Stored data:

☆ ☆ ☆ ☆ ☆ ☆ ☆

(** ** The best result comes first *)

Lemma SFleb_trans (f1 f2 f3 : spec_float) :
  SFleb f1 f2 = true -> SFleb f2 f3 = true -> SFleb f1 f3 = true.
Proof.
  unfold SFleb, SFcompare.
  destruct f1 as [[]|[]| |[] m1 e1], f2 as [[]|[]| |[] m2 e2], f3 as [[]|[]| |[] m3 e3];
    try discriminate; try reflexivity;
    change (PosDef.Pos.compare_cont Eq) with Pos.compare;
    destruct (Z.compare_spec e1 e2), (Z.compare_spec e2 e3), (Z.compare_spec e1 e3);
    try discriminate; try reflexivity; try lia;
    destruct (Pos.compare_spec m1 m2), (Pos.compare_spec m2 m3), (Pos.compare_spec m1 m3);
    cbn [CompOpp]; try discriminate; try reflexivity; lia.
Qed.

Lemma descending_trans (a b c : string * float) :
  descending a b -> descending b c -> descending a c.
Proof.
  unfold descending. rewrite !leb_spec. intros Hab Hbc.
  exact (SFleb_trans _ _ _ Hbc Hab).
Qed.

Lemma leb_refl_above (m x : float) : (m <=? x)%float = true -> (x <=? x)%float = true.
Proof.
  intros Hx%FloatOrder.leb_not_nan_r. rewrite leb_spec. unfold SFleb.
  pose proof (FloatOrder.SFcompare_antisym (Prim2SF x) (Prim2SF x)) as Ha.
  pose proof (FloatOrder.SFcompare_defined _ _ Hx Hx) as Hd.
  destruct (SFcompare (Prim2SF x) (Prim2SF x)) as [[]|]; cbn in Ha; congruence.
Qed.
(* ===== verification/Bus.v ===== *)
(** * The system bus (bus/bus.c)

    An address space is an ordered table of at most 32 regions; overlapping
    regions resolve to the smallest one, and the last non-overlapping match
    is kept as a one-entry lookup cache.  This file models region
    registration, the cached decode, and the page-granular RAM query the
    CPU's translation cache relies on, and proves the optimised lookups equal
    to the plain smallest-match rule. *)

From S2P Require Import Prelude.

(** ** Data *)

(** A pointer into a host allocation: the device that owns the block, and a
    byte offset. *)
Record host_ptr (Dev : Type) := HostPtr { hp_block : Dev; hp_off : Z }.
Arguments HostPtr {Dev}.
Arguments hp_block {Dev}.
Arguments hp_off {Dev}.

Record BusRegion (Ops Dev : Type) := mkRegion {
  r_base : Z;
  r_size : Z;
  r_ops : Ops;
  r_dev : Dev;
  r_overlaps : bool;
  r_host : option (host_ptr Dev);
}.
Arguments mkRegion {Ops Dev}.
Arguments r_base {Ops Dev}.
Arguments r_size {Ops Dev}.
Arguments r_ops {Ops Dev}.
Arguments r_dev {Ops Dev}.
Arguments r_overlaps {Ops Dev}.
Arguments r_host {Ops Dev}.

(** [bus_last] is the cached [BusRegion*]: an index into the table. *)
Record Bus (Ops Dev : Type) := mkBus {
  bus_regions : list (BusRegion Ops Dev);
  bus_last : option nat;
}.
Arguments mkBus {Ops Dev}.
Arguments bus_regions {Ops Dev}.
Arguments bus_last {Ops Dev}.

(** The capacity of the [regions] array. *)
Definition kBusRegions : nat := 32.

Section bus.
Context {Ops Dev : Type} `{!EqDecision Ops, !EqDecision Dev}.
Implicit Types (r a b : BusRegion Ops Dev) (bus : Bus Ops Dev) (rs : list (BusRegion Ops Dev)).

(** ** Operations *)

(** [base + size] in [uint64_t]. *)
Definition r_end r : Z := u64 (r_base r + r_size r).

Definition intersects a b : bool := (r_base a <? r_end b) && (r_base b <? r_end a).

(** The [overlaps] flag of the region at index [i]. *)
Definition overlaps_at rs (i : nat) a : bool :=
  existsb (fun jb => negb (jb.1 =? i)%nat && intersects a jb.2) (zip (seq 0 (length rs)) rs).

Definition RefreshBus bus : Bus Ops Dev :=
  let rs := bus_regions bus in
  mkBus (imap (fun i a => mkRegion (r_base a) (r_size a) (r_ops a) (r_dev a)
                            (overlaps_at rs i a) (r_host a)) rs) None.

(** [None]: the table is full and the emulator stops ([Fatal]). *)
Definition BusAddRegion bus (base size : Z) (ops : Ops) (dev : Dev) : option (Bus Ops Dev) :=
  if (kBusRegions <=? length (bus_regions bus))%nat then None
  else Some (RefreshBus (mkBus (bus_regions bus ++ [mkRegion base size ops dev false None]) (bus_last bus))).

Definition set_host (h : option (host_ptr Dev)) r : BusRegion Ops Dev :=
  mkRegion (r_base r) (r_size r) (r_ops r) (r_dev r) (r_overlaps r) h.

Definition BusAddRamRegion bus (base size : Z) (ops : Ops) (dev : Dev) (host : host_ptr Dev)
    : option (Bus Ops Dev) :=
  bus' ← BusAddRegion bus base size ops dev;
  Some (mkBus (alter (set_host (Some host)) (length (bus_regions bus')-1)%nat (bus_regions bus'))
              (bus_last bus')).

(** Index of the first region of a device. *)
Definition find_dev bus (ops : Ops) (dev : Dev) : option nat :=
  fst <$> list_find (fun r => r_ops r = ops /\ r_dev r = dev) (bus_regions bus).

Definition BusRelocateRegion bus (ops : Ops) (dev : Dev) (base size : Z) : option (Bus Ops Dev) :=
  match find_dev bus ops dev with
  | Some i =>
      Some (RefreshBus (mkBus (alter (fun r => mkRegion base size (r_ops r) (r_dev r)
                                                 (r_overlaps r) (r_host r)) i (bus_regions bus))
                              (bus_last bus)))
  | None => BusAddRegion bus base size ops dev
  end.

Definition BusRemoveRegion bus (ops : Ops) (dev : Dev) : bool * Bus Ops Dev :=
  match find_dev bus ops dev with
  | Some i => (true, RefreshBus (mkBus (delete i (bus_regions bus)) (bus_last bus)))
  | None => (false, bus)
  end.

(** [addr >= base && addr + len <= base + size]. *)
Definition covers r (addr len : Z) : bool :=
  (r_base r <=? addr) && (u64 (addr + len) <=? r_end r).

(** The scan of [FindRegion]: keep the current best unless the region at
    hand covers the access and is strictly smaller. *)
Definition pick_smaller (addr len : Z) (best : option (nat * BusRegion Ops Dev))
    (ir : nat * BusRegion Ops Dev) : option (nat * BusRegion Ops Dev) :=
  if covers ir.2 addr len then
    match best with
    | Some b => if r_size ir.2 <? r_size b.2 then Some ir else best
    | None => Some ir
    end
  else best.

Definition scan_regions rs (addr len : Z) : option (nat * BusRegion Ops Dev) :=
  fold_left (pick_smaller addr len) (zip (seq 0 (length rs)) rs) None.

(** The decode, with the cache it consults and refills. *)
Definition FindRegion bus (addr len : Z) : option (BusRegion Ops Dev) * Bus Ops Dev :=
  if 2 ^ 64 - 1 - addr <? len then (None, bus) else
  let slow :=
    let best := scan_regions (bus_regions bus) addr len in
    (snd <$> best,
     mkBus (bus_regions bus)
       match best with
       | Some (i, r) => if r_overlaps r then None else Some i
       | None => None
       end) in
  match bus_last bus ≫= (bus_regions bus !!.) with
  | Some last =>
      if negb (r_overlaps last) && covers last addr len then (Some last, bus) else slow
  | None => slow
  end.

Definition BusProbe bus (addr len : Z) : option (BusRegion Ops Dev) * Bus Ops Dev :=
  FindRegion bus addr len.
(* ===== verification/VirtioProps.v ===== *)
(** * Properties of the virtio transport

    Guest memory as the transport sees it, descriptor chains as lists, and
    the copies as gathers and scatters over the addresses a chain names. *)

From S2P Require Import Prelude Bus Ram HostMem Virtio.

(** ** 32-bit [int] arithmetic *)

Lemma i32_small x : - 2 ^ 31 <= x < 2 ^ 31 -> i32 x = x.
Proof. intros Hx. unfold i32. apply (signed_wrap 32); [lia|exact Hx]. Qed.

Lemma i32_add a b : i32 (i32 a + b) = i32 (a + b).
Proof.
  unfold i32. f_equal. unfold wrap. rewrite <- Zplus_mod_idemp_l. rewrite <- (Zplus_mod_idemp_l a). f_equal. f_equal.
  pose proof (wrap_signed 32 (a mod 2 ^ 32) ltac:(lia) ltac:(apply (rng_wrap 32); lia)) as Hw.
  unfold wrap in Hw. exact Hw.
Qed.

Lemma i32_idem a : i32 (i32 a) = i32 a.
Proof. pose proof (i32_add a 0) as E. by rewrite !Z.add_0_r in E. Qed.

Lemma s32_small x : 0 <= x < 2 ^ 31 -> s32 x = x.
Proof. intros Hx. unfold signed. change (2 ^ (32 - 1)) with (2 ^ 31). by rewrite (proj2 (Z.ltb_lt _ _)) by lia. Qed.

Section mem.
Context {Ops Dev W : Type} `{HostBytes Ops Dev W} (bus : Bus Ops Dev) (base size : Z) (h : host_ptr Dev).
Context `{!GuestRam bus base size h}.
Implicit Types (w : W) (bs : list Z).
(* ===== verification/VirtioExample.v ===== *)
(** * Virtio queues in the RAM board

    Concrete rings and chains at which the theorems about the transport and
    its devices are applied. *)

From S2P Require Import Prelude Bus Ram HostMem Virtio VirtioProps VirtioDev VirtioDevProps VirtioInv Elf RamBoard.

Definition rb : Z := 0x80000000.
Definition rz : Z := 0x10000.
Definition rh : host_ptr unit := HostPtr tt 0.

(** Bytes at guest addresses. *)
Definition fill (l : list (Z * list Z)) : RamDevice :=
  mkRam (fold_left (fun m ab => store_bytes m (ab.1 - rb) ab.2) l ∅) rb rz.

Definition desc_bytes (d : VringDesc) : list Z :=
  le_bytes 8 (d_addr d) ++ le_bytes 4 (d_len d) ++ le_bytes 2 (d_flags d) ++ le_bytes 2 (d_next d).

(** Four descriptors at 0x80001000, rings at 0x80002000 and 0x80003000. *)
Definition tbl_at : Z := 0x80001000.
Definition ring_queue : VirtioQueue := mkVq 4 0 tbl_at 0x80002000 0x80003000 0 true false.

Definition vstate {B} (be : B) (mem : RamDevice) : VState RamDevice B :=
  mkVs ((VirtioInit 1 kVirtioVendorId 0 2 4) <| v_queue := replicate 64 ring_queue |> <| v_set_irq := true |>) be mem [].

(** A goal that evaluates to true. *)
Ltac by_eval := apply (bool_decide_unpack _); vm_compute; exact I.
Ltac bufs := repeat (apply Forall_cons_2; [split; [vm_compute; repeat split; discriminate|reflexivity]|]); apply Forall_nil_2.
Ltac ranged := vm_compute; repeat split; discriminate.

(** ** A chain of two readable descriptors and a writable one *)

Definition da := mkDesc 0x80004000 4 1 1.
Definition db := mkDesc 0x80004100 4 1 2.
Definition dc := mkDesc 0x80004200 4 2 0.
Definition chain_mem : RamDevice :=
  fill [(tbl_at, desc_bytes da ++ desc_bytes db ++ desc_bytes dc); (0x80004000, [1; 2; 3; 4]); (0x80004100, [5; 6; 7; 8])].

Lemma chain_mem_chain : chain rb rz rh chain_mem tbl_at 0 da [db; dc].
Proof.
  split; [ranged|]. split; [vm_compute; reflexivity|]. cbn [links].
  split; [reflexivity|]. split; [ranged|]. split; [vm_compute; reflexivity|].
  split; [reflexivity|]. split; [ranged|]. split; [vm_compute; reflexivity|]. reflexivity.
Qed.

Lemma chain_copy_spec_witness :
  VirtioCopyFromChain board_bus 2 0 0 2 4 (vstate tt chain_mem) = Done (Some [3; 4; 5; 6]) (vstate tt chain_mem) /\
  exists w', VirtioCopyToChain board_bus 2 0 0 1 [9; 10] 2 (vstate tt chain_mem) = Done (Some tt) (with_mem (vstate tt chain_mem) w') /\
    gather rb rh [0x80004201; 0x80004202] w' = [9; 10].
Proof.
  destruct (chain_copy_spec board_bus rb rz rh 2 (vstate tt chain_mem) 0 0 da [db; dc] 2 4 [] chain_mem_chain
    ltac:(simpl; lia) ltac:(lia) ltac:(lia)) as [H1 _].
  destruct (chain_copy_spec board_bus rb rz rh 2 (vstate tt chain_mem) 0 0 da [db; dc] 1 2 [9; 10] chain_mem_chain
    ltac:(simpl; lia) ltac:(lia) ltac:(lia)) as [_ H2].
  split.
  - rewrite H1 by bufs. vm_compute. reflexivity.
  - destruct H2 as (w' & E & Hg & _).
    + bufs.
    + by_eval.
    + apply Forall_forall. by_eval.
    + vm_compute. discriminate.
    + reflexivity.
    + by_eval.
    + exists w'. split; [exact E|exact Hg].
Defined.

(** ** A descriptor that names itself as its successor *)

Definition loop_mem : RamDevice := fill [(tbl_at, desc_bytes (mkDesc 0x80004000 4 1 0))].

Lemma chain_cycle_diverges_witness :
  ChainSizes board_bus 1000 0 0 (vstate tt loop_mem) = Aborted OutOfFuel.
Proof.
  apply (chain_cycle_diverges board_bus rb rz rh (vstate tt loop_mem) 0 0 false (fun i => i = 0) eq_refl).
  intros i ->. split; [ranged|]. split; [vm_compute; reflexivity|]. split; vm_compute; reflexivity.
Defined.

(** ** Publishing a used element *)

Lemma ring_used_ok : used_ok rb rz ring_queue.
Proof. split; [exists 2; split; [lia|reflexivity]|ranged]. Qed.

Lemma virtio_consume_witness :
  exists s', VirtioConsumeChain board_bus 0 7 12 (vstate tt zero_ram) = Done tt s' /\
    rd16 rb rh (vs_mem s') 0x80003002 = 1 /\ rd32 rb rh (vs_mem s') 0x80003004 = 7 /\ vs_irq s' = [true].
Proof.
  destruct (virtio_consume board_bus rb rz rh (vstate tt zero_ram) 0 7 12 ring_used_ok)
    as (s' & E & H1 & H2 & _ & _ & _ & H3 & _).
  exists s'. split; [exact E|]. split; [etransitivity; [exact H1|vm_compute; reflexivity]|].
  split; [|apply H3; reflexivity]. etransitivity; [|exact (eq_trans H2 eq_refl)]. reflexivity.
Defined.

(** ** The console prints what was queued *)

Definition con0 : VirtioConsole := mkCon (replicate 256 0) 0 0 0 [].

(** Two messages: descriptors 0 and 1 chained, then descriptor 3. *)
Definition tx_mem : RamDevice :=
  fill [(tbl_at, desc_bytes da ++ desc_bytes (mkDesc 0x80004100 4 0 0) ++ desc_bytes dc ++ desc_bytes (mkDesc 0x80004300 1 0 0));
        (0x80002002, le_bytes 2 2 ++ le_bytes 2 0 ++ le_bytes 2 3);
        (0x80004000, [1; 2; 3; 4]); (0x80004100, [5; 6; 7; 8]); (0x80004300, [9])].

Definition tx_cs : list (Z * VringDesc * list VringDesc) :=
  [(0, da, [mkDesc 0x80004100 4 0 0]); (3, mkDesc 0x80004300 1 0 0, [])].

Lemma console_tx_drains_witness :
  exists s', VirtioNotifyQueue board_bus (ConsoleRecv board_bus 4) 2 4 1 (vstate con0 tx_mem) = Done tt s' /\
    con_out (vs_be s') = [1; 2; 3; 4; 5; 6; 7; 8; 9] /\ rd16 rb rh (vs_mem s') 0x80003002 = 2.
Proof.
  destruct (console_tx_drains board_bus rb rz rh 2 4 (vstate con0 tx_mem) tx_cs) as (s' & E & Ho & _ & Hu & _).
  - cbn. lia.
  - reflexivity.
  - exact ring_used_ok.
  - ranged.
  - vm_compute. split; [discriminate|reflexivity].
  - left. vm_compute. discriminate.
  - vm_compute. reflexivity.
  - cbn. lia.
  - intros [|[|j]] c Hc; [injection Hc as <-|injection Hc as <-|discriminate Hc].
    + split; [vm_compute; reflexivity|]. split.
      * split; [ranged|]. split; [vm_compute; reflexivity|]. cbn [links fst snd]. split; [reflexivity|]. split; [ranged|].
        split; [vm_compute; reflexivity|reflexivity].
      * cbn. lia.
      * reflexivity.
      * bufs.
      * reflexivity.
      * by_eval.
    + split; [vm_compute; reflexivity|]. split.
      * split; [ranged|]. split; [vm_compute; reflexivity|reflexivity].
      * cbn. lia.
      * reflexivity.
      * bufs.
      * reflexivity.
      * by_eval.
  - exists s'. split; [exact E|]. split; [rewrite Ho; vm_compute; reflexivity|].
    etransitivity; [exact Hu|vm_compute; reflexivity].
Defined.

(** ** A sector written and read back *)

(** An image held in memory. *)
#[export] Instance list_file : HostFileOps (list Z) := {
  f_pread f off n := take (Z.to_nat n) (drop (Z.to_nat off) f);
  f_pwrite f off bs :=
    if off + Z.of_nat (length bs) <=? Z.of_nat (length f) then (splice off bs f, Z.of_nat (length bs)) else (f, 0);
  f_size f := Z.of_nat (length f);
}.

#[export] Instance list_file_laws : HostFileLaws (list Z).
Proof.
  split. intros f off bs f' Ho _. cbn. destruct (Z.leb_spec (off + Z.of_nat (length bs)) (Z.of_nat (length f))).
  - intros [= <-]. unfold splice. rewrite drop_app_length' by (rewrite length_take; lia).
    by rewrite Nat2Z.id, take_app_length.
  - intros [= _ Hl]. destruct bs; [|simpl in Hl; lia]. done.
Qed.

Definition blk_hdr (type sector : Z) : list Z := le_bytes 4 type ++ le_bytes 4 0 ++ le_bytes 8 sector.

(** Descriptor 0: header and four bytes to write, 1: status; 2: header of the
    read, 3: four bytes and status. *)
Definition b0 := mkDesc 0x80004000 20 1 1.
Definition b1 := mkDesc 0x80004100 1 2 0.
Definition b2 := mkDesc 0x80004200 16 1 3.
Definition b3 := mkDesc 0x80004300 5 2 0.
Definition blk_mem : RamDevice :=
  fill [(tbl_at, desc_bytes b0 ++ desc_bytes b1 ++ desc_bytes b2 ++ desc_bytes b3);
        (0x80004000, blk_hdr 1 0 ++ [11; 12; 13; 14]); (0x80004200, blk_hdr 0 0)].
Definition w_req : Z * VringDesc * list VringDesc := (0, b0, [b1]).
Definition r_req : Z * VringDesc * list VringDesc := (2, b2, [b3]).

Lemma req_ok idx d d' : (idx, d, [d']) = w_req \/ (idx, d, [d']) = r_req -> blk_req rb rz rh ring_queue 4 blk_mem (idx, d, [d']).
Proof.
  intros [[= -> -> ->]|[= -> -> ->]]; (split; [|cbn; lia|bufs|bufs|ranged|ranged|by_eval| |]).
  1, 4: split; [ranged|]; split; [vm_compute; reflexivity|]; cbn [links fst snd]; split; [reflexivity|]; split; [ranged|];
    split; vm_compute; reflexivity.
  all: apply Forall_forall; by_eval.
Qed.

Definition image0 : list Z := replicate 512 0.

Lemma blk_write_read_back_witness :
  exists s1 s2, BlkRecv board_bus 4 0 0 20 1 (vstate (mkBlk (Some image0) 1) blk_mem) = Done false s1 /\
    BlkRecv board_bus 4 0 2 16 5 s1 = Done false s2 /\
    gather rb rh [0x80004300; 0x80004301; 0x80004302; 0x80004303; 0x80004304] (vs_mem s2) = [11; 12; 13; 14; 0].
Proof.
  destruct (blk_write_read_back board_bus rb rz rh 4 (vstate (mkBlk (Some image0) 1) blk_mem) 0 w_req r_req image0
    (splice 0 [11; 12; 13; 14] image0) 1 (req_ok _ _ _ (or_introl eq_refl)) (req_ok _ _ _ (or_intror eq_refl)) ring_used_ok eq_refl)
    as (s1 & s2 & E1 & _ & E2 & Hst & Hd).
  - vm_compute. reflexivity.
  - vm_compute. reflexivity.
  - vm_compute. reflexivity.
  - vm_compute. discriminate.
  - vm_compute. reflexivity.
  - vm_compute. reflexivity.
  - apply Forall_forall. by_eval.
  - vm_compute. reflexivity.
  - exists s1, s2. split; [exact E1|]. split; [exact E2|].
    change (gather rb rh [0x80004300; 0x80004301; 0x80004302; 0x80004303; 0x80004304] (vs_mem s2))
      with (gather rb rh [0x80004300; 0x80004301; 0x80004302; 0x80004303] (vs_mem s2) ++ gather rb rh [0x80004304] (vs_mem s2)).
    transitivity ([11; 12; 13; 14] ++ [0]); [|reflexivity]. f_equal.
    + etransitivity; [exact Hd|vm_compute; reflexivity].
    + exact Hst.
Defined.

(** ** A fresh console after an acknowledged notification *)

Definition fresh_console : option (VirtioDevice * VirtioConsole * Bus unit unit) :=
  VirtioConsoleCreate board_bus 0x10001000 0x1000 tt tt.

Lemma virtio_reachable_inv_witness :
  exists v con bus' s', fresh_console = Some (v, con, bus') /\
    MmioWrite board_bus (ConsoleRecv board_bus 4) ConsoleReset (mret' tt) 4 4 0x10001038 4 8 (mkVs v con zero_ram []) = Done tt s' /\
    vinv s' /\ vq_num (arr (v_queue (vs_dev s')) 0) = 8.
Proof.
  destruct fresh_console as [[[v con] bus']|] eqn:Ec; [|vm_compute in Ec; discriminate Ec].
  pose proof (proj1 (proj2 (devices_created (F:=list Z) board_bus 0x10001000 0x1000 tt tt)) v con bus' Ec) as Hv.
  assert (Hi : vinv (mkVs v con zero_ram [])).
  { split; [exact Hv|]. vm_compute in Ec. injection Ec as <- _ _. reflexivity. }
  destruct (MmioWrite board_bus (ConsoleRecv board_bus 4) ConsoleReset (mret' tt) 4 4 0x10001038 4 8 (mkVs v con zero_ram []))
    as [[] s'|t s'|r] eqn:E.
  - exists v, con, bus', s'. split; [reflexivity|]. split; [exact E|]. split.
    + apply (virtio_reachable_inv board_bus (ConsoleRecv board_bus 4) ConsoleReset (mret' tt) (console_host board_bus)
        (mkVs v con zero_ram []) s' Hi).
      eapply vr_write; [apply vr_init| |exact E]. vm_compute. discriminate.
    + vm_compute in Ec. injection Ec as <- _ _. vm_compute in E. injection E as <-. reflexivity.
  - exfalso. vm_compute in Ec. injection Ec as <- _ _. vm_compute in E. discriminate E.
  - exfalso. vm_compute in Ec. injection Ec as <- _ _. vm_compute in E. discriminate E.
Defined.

☆ ☆ ☆ ☆ ☆ ☆ ☆

DIRECTIONS FOR THIS TASK: Copy the lines above exactly. Start with the line containing "destruct (Pos.compare_spec m1", end with the line containing "(** * The system bus (bus/bus.c)", and include both.

WRITTEN REPLY:
    destruct (Pos.compare_spec m1 m2), (Pos.compare_spec m2 m3), (Pos.compare_spec m1 m3);
    cbn [CompOpp]; try discriminate; try reflexivity; lia.
Qed.

Lemma descending_trans (a b c : string * float) :
  descending a b -> descending b c -> descending a c.
Proof.
  unfold descending. rewrite !leb_spec. intros Hab Hbc.
  exact (SFleb_trans _ _ _ Hbc Hab).
Qed.

Lemma leb_refl_above (m x : float) : (m <=? x)%float = true -> (x <=? x)%float = true.
Proof.
  intros Hx%FloatOrder.leb_not_nan_r. rewrite leb_spec. unfold SFleb.
  pose proof (FloatOrder.SFcompare_antisym (Prim2SF x) (Prim2SF x)) as Ha.
  pose proof (FloatOrder.SFcompare_defined _ _ Hx Hx) as Hd.
  destruct (SFcompare (Prim2SF x) (Prim2SF x)) as [[]|]; cbn in Ha; congruence.
Qed.
(* ===== verification/Bus.v ===== *)
(** * The system bus (bus/bus.c)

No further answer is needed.